Robert McGinnis : opération séduction

Publié le 10 février 2012 par Hongkongfoufou

Par Hong Kong Fou-Fou

 

Comme nos lecteurs fidèles (on a des noms) l'auront remarqué, une bonne partie de la rédaction de Fury Magazine est friante d'un certain cinéma d'une certaine époque. Ca ne veut pas dire grand' chose, je confirme. Je parle de films aux couleurs saturées, dans lesquels les participants de ce qu'on appelait encore "fusillade" et non "gunfight" tenaient leur flingue à la verticale plutôt qu'à l'horizontale. Des films dans lesquels l'héroïne ne couchait pas dès le premier soir, sauf si son prétendant portait un matricule double-0, et encore non sans avoir émis un "Oooh, James..." réprobateur. Bref, des femmes au comportement aussi irréprochable que leur mise en plis. Des films, encore, dans lesquels les personnages se donnaient rendez-vous dans des clubs de jazz enfumés plutôt que dans des fast-food ou des cyber-cafés. Des films, enfin (j'aime bien les introductions à rallonge), dont l'affiche n'était pas réalisée sous Photoshop mais confiée aux pinceaux d'un illustrateur.

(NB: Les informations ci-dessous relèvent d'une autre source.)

(** The steps of running nodes; [None] for an answer is a call that failed or
    timed out. *)
Inductive Action :=
| StartElection (id : NodeId)
| DeliverVote (id : NodeId) (request : RequestVoteRequest)
| CountVoteRequest (id : NodeId)
| CollectVote (id : NodeId) (response : option RequestVoteResponse)
| FinishElection (id : NodeId)
| Replicate (id : NodeId) (peer : Peer) (heartbeat_only : bool)
| DeliverAppend (id : NodeId) (request : AppendEntriesRequest)
| AppendAnswered (id : NodeId) (peer : Peer) (request : AppendEntriesRequest) (response : option AppendEntriesResponse)
| DeliverSnapshot (id : NodeId) (request : InstallSnapshotRequest)
| SnapshotAnswered (id : NodeId) (peer : Peer) (request : InstallSnapshotRequest) (response : option InstallSnapshotResponse)
| FinishReplication (id : NodeId) (request_term : Z)
| Submit (id : NodeId) (command : Command)
| TriggerSnapshot (id : NodeId).

(** A term in a message is 64 bits wide. *)
Definition wide (t : Z) : bool := (0 <=? t) && (t <=? u64_max).

Section cluster.
Context {S M : Type} `{Storage S} `{StateMachine M}.
Abbreviation Node := (RaftNode S M).
Abbreviation Net := (Cluster S M).

Definition set_process (id : NodeId) (p : Process S M) (c : Net) : Net :=
  mkCluster (<[id := p]> (cl_processes c)) (cl_campaigns c) (cl_vote_requests c) (cl_vote_replies c) (cl_append_requests c)
    (cl_append_replies c) (cl_snapshot_requests c) (cl_snapshot_replies c).
Definition set_campaign (id : NodeId) (ca : option Campaign) (c : Net) : Net :=
  mkCluster (cl_processes c) (match ca with Some x => <[id := x]> (cl_campaigns c) | None => delete id (cl_campaigns c) end)
    (cl_vote_requests c) (cl_vote_replies c) (cl_append_requests c) (cl_append_replies c) (cl_snapshot_requests c) (cl_snapshot_replies c).
Definition post_vote_request (r : RequestVoteRequest) (c : Net) : Net :=
  mkCluster (cl_processes c) (cl_campaigns c) (r :: cl_vote_requests c) (cl_vote_replies c) (cl_append_requests c)
    (cl_append_replies c) (cl_snapshot_requests c) (cl_snapshot_replies c).
Definition post_vote_reply (r : NodeId * RequestVoteRequest * RequestVoteResponse) (c : Net) : Net :=
  mkCluster (cl_processes c) (cl_campaigns c) (cl_vote_requests c) (r :: cl_vote_replies c) (cl_append_requests c)
    (cl_append_replies c) (cl_snapshot_requests c) (cl_snapshot_replies c).
Definition post_append_request (r : AppendEntriesRequest) (c : Net) : Net :=
  mkCluster (cl_processes c) (cl_campaigns c) (cl_vote_requests c) (cl_vote_replies c) (r :: cl_append_requests c)
    (cl_append_replies c) (cl_snapshot_requests c) (cl_snapshot_replies c).
Definition post_append_reply (r : NodeId * AppendEntriesRequest * AppendEntriesResponse) (c : Net) : Net :=
  mkCluster (cl_processes c) (cl_campaigns c) (cl_vote_requests c) (cl_vote_replies c) (cl_append_requests c)
    (r :: cl_append_replies c) (cl_snapshot_requests c) (cl_snapshot_replies c).
Definition post_snapshot_request (r : InstallSnapshotRequest) (c : Net) : Net :=
  mkCluster (cl_processes c) (cl_campaigns c) (cl_vote_requests c) (cl_vote_replies c) (cl_append_requests c)
    (cl_append_replies c) (r :: cl_snapshot_requests c) (cl_snapshot_replies c).
Definition post_snapshot_reply (r : NodeId * InstallSnapshotRequest * InstallSnapshotResponse) (c : Net) : Net :=
  mkCluster (cl_processes c) (cl_campaigns c) (cl_vote_requests c) (cl_vote_replies c) (cl_append_requests c)
    (cl_append_replies c) (cl_snapshot_requests c) (r :: cl_snapshot_replies c).

(** A section of the node [id]; [k] makes of its outcome what happens to the
    rest of the cluster. *)
Definition section {A} (id : NodeId) (code : stm Node A) (k : result A -> Net -> Net) (c : Net) : option Net :=
  match cl_processes c !! id with
  | Some (Up n) => let '(r, n') := code n in Some (k r (set_process id (Up n') c))
  | _ => None
  end.

(** What one peer's answer, or its loss, makes of a campaign. *)
Definition collect_vote (request : RequestVoteRequest) (votes : Z) (response : option RequestVoteResponse) : stm Node (option Z) :=
  match response with
  | None => mret (Some votes)
  | Some x => on_vote_response (rv_term request) votes x
  end.

Definition perform (a : Action) (c : Net) : option Net :=
  match a with
  | StartElection id =>
      match cl_processes c !! id, cl_campaigns c !! id with
      | Some (Up n), None =>
          (* the term counter has not run out *)
          if term_ n <? u64_max then
            section id start_election (fun r c' =>
              match r with
              | Ok (Some request) =>
                  set_campaign id (Some (mkCampaign request 1 (no_peers (options_ n)))) (post_vote_request request c')
              | _ => c'
              end) c
          else None
      | _, _ => None
      end
  | DeliverVote id request =>
      if bool_decide (request ∈ cl_vote_requests c) then
        section id (handle_request_vote request) (fun r c' =>
          match r with Ok response => post_vote_reply (id, request, response) c' | Throw _ => c' end) c
      else None
  | CountVoteRequest id => section id (count VoteRequestsSent) (fun _ c' => c') c
  | CollectVote id response =>
      match cl_campaigns c !! id with
      | Some (mkCampaign request votes (peer :: rest)) =>
          if match response with Some x => bool_decide ((p_id peer, request, x) ∈ cl_vote_replies c) | None => true end then
            section id (collect_vote request votes response) (fun r c' =>
              match r with
              | Ok (Some votes') => set_campaign id (Some (mkCampaign request votes' rest)) c'
              | _ => set_campaign id None c'
              end) c
          else None
      | _ => None
      end
  | FinishElection id =>
      match cl_campaigns c !! id with
      | Some (mkCampaign request votes []) =>
          section id (finish_election (rv_term request) votes) (fun _ c' => set_campaign id None c') c
      | _ => None
      end
  | Replicate id peer heartbeat_only =>
      section id (prepare_replication peer heartbeat_only) (fun r c' =>
        match r with
        | Ok (SendEntries request) => post_append_request request c'
        | Ok (SendSnapshot request) => post_snapshot_request request c'
        | _ => c'
        end) c
  | DeliverAppend id request =>
      if bool_decide (request ∈ cl_append_requests c) && wide (ae_term request) then
        section id (handle_append_entries request) (fun r c' =>
          match r with Ok response => post_append_reply (id, request, response) c' | Throw _ => c' end) c
      else None
  | AppendAnswered id peer request response =>
      if bool_decide (request ∈ cl_append_requests c) && bool_decide (ae_leader_id request = id) &&
         match response with
         | Some x => bool_decide ((p_id peer, request, x) ∈ cl_append_replies c) && wide (ar_term x)
         | None => true
         end
      then section id (on_append_response peer (ae_term request) response) (fun _ c' => c') c
      else None
  | DeliverSnapshot id request =>
      if bool_decide (request ∈ cl_snapshot_requests c) && wide (is_term request) then
        section id (handle_install_snapshot request) (fun r c' =>
          match r with Ok response => post_snapshot_reply (id, request, response) c' | Throw _ => c' end) c
      else None
  | SnapshotAnswered id peer request response =>
      if bool_decide (request ∈ cl_snapshot_requests c) && bool_decide (is_leader_id request = id) &&
         match response with
         | Some x => bool_decide ((p_id peer, request, x) ∈ cl_snapshot_replies c) && wide (ir_term x)
         | None => true
         end
      then section id (on_snapshot_response peer (is_term request) response) (fun _ c' => c') c
      else None
  | FinishReplication id request_term => section id (finish_replication request_term) (fun _ c' => c') c
  | Submit id command => section id (submit_append command) (fun _ c' => c') c
  | TriggerSnapshot id => section id trigger_snapshot (fun _ c' => c') c
  end.

(** A process that is down is started. *)
Definition boot (id : NodeId) (machine : M) (c : Net) : option Net :=
  match cl_processes c !! id with
  | Some (Down o s) =>
      match new_node o s machine with
      | (Ok n, _, _) => Some (set_process id (Up n) c)
      | (Throw _, s', _) => Some (set_process id (Down o s') c)
      end
  | _ => None
  end.
End cluster.

Inductive step {S M} `{BallotLaws S} `{StateMachine M} : Cluster S M -> Cluster S M -> Prop :=
| step_perform a c c' : perform a c = Some c' -> step c c'
| step_boot id machine c c' : boot id machine c = Some c' -> step c c'
| step_crash id n s' c :
    cl_processes c !! id = Some (Up n) -> bs_restart (storage_ n) s' ->
    step c (set_campaign id None (set_process id (Down (options_ n) s') c))
| step_crash_down id o s s' c :
    cl_processes c !! id = Some (Down o s) -> bs_restart s s' -> step c (set_process id (Down o s') c).

Abbreviation steps := (rtc step).

(** ** Election safety *)

(** The members of the cluster, known to all of them. *)
Definition configured (members : list NodeId) (id : NodeId) (o : RaftNodeOptions) : Prop :=
  no_node_id o = id /\ id <> [] /\ id :: map p_id (no_peers o) ≡ₚ members.

Section safety.
Context {S M : Type} `{BallotLaws S} `{StateMachine M}.
Context (members : list NodeId) (Hmembers : NoDup members) (Hsize : zlen members <= u64_max).
Abbreviation Net := (Cluster S M).
Abbreviation Vote := (NodeId * Z * NodeId)%type.

(** Every vote [(voter, term, candidate)] ever given is covered by what the
    process has in memory and by whatever a crash can leave of its disk. *)
Record process_ok (V : list Vote) (L : list (Z * NodeId)) (id : NodeId) (p : Process S M) : Prop := {
  po_configured : configured members id (match p with Up n => options_ n | Down o _ => o end);
  po_storage : bs_inv (match p with Up n => storage_ n | Down _ s => s end);
  po_disk : forall t a t' v', (id, t, a) ∈ V -> bs_ballot (match p with Up n => storage_ n | Down _ s => s end) t' v' -> covers (t', v') t a;
  po_node : forall n, p = Up n -> ballot_ok n /\ (forall t a, (id, t, a) ∈ V -> covers (ballot n) t a) /\
                                  (role_ n = Leader -> (term_ n, id) ∈ L)
}.

(** [voters] are members that have voted for [a] in term [t]. *)
Definition supporters (V : list Vote) (t : Z) (a : NodeId) (voters : list NodeId) : Prop :=
  NoDup voters /\ (forall v, v ∈ voters -> v ∈ members /\ (v, t, a) ∈ V).
(* ===== verification/RaftLoops.v ===== *)
(** * The member functions of a Raft node

    The functions of src/raft/node.cpp that take and release [mutex_] several
    times and call other nodes in between: [replicate_peer], [replicate_all],
    [begin_election], [submit], [confirm_leadership] and the ticker.  Each is a
    program whose instructions are sections of [mutex_] and calls of the
    transport.  Between two instructions, and during a call, other threads and
    other nodes make steps of [RaftCluster]; a program itself makes no others. *)

From S2P Require Import Prelude FileSystem Store RaftTypes RaftStorage RaftNode RaftElection RaftCluster RaftSafety.

(** ** Programs *)

Section programs.
Context {S M : Type} `{Storage S} `{StateMachine M}.
Abbreviation Node := (RaftNode S M).

(** [Campaigning] holds [campaign_mutex_] for the length of its body; [Note]
    keeps the local variables of [begin_election] where [RaftCluster] has them,
    and [Announce] puts the request for votes, which is the same for all peers,
    on its way; a section that throws goes on with its handler. *)
Inductive prog (A : Type) : Type :=
| Ret (a : A)
| Raise (e : exn)
| Locked {B : Type} (code : stm Node B) (k : B -> prog A) (thrown : exn -> prog A)
| Campaigning {B : Type} (body : prog B) (k : B -> prog A)
| Note (ca : option Campaign) (k : prog A)
| Announce (request : RequestVoteRequest) (k : prog A)
| AskVote (peer : Peer) (request : RequestVoteRequest) (k : option RequestVoteResponse -> prog A)
| SendAppend (peer : Peer) (request : AppendEntriesRequest) (k : option AppendEntriesResponse -> prog A)
| SendInstall (peer : Peer) (request : InstallSnapshotRequest) (k : option InstallSnapshotResponse -> prog A).
#[global] Arguments Ret {A}.
#[global] Arguments Raise {A}.
#[global] Arguments Locked {A B}.
#[global] Arguments Campaigning {A B}.
#[global] Arguments Note {A}.
#[global] Arguments Announce {A}.
#[global] Arguments AskVote {A}.
#[global] Arguments SendAppend {A}.
#[global] Arguments SendInstall {A}.

Fixpoint bind {A B} (p : prog A) (f : A -> prog B) : prog B :=
  match p with
  | Ret a => f a
  | Raise e => Raise e
  | Locked code k thrown => Locked code (fun b => bind (k b) f) (fun e => bind (thrown e) f)
  | Campaigning body k => Campaigning body (fun b => bind (k b) f)
  | Note ca k => Note ca (bind k f)
  | Announce request k => Announce request (bind k f)
  | AskVote peer request k => AskVote peer request (fun x => bind (k x) f)
  | SendAppend peer request k => SendAppend peer request (fun x => bind (k x) f)
  | SendInstall peer request k => SendInstall peer request (fun x => bind (k x) f)
  end.

(** A section of the function, whose exceptions leave it. *)
Definition locked {A} (code : stm Node A) : prog A := Locked code Ret Raise.

(** *** Replication *)

Definition kReplicationAttempts : nat := 256.

Fixpoint replicate_attempts (attempts : nat) (peer : Peer) (heartbeat_only : bool) : prog bool :=
  match attempts with
  | O => Ret false
  | Datatypes.S attempts =>
      bind (locked (prepare_replication peer heartbeat_only)) (fun prepared =>
        match prepared with
        | NotTheLeader => Ret false
        | TryAgain => replicate_attempts attempts peer heartbeat_only
        | SendSnapshot request =>
            SendInstall peer request (fun response => locked (on_snapshot_response peer (is_term request) response))
        | SendEntries request =>
            SendAppend peer request (fun response =>
              bind (locked (on_append_response peer (ae_term request) response)) (fun answer =>
                match answer with
                | Some replicated => Ret replicated
                | None => replicate_attempts attempts peer heartbeat_only
                end))
        end)
  end.

Definition replicate_peer (peer : Peer) (heartbeat_only : bool) : prog bool :=
  replicate_attempts kReplicationAttempts peer heartbeat_only.

(** The number of nodes that have it, this one included. *)
Fixpoint replicate_to (peers : list Peer) (heartbeat_only : bool) (successful_nodes : Z) : prog Z :=
  match peers with
  | [] => Ret successful_nodes
  | peer :: rest =>
      bind (replicate_peer peer heartbeat_only) (fun replicated =>
        replicate_to rest heartbeat_only (if replicated : bool then u64 (successful_nodes + 1) else successful_nodes))
  end.

Definition replicate_all (heartbeat_only : bool) : prog bool :=
  bind (locked (n ← sget; mret (start_replication n, options_ n, quorum_size n))) (fun '(leads, options, quorum) =>
    match leads with
    | None => Ret false
    | Some request_term =>
        bind (replicate_to (no_peers options) heartbeat_only 1) (fun successful_nodes =>
          bind (locked (finish_replication request_term)) (fun '(current_leader, commit_advanced) =>
            bind (if commit_advanced : bool then bind (replicate_to (no_peers options) true 0) (fun _ => Ret tt) else Ret tt) (fun _ =>
              Ret (current_leader && (quorum <=? successful_nodes)))))
    end).

(** *** Elections *)

(** The end of a campaign drops its local variables. *)
Definition campaign_section {A} (code : stm Node A) : prog A := Locked code Ret (fun e => Note None (Raise e)).

Fixpoint ask_peers (request : RequestVoteRequest) (votes quorum : Z) (peers : list Peer) : prog unit :=
  match peers with
  | [] =>
      bind (campaign_section (finish_election (rv_term request) votes)) (fun won =>
        Note None (if (won : bool) && (1 <? quorum) then bind (replicate_all false) (fun _ => Ret tt) else Ret tt))
  | peer :: rest =>
      bind (locked (count VoteRequestsSent)) (fun _ =>
        AskVote peer request (fun response =>
          match response with
          | None => Note (Some (mkCampaign request votes rest)) (ask_peers request votes quorum rest)
          | Some x =>
              bind (campaign_section (on_vote_response (rv_term request) votes x)) (fun answer =>
                match answer with
                | None => Note None (Ret tt)
                | Some votes' => Note (Some (mkCampaign request votes' rest)) (ask_peers request votes' quorum rest)
                end)
          end))
  end.

Definition begin_election : prog unit :=
  Campaigning
    (bind (locked (n ← sget; r ← start_election; mret (r, no_peers (options_ n), quorum_size n))) (fun '(r, peers, quorum) =>
       match r with
       | None => Ret tt
       | Some request => Announce request (Note (Some (mkCampaign request 1 peers)) (ask_peers request 1 quorum peers))
       end)) Ret.

Definition trigger_election : prog unit := begin_election.

Definition trigger_replication : prog unit := bind (replicate_all false) (fun _ => Ret tt).

(** *** Clients *)

(** [while (now < deadline)]: the clock is read before the deadline [turns]
    times. *)
Fixpoint submit_rounds (turns : nat) (entry : LogEntry) : prog SubmitResult :=
  match turns with
  | O => locked (n ← sget; mret (submit_timeout entry n))
  | Datatypes.S turns =>
      bind (replicate_all false) (fun _ =>
        bind (locked (n ← sget; mret (submit_check entry n))) (fun answer =>
          match answer with
          | Some result => Ret result
          | None => submit_rounds turns entry
          end))
  end.

Definition submit (turns : nat) (command : Command) : prog SubmitResult :=
  bind (locked (submit_append command)) (fun r =>
    match r with
    | inl result => Ret result
    | inr entry => submit_rounds turns entry
    end).

Fixpoint confirm_leadership (turns : nat) : prog bool :=
  match turns with
  | O => Ret false
  | Datatypes.S turns =>
      bind (replicate_all false) (fun contacted_quorum =>
        bind (locked (n ← sget; mret (confirm_check contacted_quorum n))) (fun answer =>
          match answer with
          | Some result => Ret result
          | None => confirm_leadership turns
          end))
  end.

(** *** The ticker *)

(** A turn of [ticker_loop]; [due] says that the deadline of the node's role
    has passed: the one for the next heartbeat, or for the next election. *)
Definition ticker_turn (due : bool) : prog unit :=
  bind (locked (n ← sget; mret (is_leader n))) (fun leads =>
    if due then if leads : bool then bind (replicate_all true) (fun _ => Ret tt) else begin_election else Ret tt).

(** The turns until a stop is requested. *)
Fixpoint ticker_loop (turns : list bool) : prog unit :=
  match turns with
  | [] => Ret tt
  | due :: turns => bind (ticker_turn due) (fun _ => ticker_loop turns)
  end.
End programs.
Arguments prog S M A : clear implicits.

(** ** Runs *)

#[export] Instance Peer_eq_dec : EqDecision Peer.
Proof. solve_decision. Defined.
#[export] Instance Campaign_eq_dec : EqDecision Campaign.
Proof. solve_decision. Defined.

Section runs.
Context {S M : Type} `{BallotLaws S} `{StateMachine M}.
Context (id : NodeId).
Abbreviation Net := (Cluster S M).

Definition alive (c : Net) : Prop := exists n, cl_processes c !! id = Some (Up n).

(** A step of another thread or node: the node runs on, and no other thread
    campaigns while this one holds [campaign_mutex_]. *)
Definition elsewhere (mine : bool) (c c' : Net) : Prop :=
  step c c' /\ alive c' /\ (mine = true -> cl_campaigns c' !! id = cl_campaigns c !! id).
(** *** A node that starts *)

Lemma new_node_log o s m r s' m' :
  ls_inv s -> no_snapshot_threshold_entries o = 0 -> new_node (S := S) (M := M) o s m = (r, s', m') ->
  ls_inv s' /\ (forall l, ls_log s' l -> ls_log s l) /\
  forall n, r = Ok n -> quiet n /\ storage_ n = s' /\ role_ n = Follower /\ ls_log s (log_ n).
Proof.
  intros Hs Ho E. unfold new_node in E. cbv zeta in E.
  match type of E with match ?b with _ => _ end = _ => destruct b as [node|e] eqn:Eb; [|injection E as <- <- <-; split_and!; [done|auto|done]] end.
  assert (HB : exists p, st_load s = Ok p /\ log_ node = pst_log p /\ snapshot_ node = pst_snapshot p /\ storage_ node = s /\ options_ node = o /\ role_ node = Follower).
  { inv_ok. exists x0. by split_and!. }
  destruct HB as (p & Hp & B1 & B2 & B3 & B4 & B5). destruct (ls_load_law _ _ Hs Hp) as [Hlog Hsnap].
  match type of E with match ?b with _ => _ end = _ => destruct b as [r0 node'] eqn:Er end. clear Eb.
  assert (K : quiet node' /\ log_ node' = log_ node /\ role_ node' = Follower /\ forall l, ls_log (storage_ node') l -> ls_log s l).
  { clear E. unfold mbind at 1, stm_bind at 1, on_machine in Er. destruct (fsm_recover _ _ _) as [[u|e] m1].
    - unfold mbind, stm_bind, on_hard, smodify, persist_hard_state_locked, mbind, stm_bind, sget, on_storage in Er. cbn in Er.
      rewrite B3 in Er. destruct (st_save_hard_state _ s) as [r1 s1] eqn:E1. destruct (ls_hard_law _ _ _ _ Hs E1) as [Hi Hl].
      injection Er as _ <-. split_and!; [|done..]. split; simpl; [by rewrite B2|by rewrite B4|done].
    - injection Er as _ <-. simpl. rewrite B3. split_and!; [|done..]. split; simpl; [by rewrite B2|by rewrite B4|by rewrite B3]. }
  destruct K as (K1 & K2 & K3 & K4).
  destruct r0 as [u|e]; injection E as <- <- <-; (split_and!; [apply K1|done|]); [|done].
  intros n [= <-]. split_and!; [apply K1|done|done|]. by rewrite K2, B1.
Qed.
End sections.

(** ** The logs that the storage keeps *)

(** The log in a file that may be missing. *)
Definition stored_log (c : option str) : result (list LogEntry) :=
  match c with Some bytes => read_log bytes | None => Ok [] end.

Definition log_inv (s : RaftStorage) : Prop :=
  fs_wf (rs_fs s) /\ forall files, crash_state (now (rs_fs s)) files -> files !! snapshot_path (rs_directory s) = None.
Definition storage_log (s : RaftStorage) (l : list LogEntry) : Prop :=
  exists files, crash_state (now (rs_fs s)) files /\ stored_log (files !! log_path (rs_directory s)) = Ok l.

Robert McGinnis est l'un de ces illustrateurs. L'un des plus illustres de ces illustrateurs, même. Pour être parfaitement honnête avec vous - ça va faire cinq ans qu'on se connaît, je vous dois bien ça (je parle aux lecteurs fidèles) -, il y a quinze jours j'ignorais qui était Robert McGinnis. Disons plutôt que je le connaissais sans le savoir. Les affiches de Thunderball, Casino Royale, Barbarella, Our man Flint, Il était une fois la révolution, Diamants sur canapé, Matt Helm, c'est lui. Il a croqué Raquel Welch, Sophia Loren, Audrey Hepburn. Il les a croquées sans craquer. Que le grand cric me croque. Il devait travailler sur photos. Ou les mains attachées dans le dos, comme Ulysse à son mât. Pas possible autrement. Il a dessiné également Sean Connery, James Coburn, Woody Allen, même. C'est notre trop rare mais néanmoins vigilant collaborateur Getcarter qui m'a récemment fait découvrir l'univers de cet artiste. Et depuis je développe une addiction inquiétante à ses pin-ups de papier.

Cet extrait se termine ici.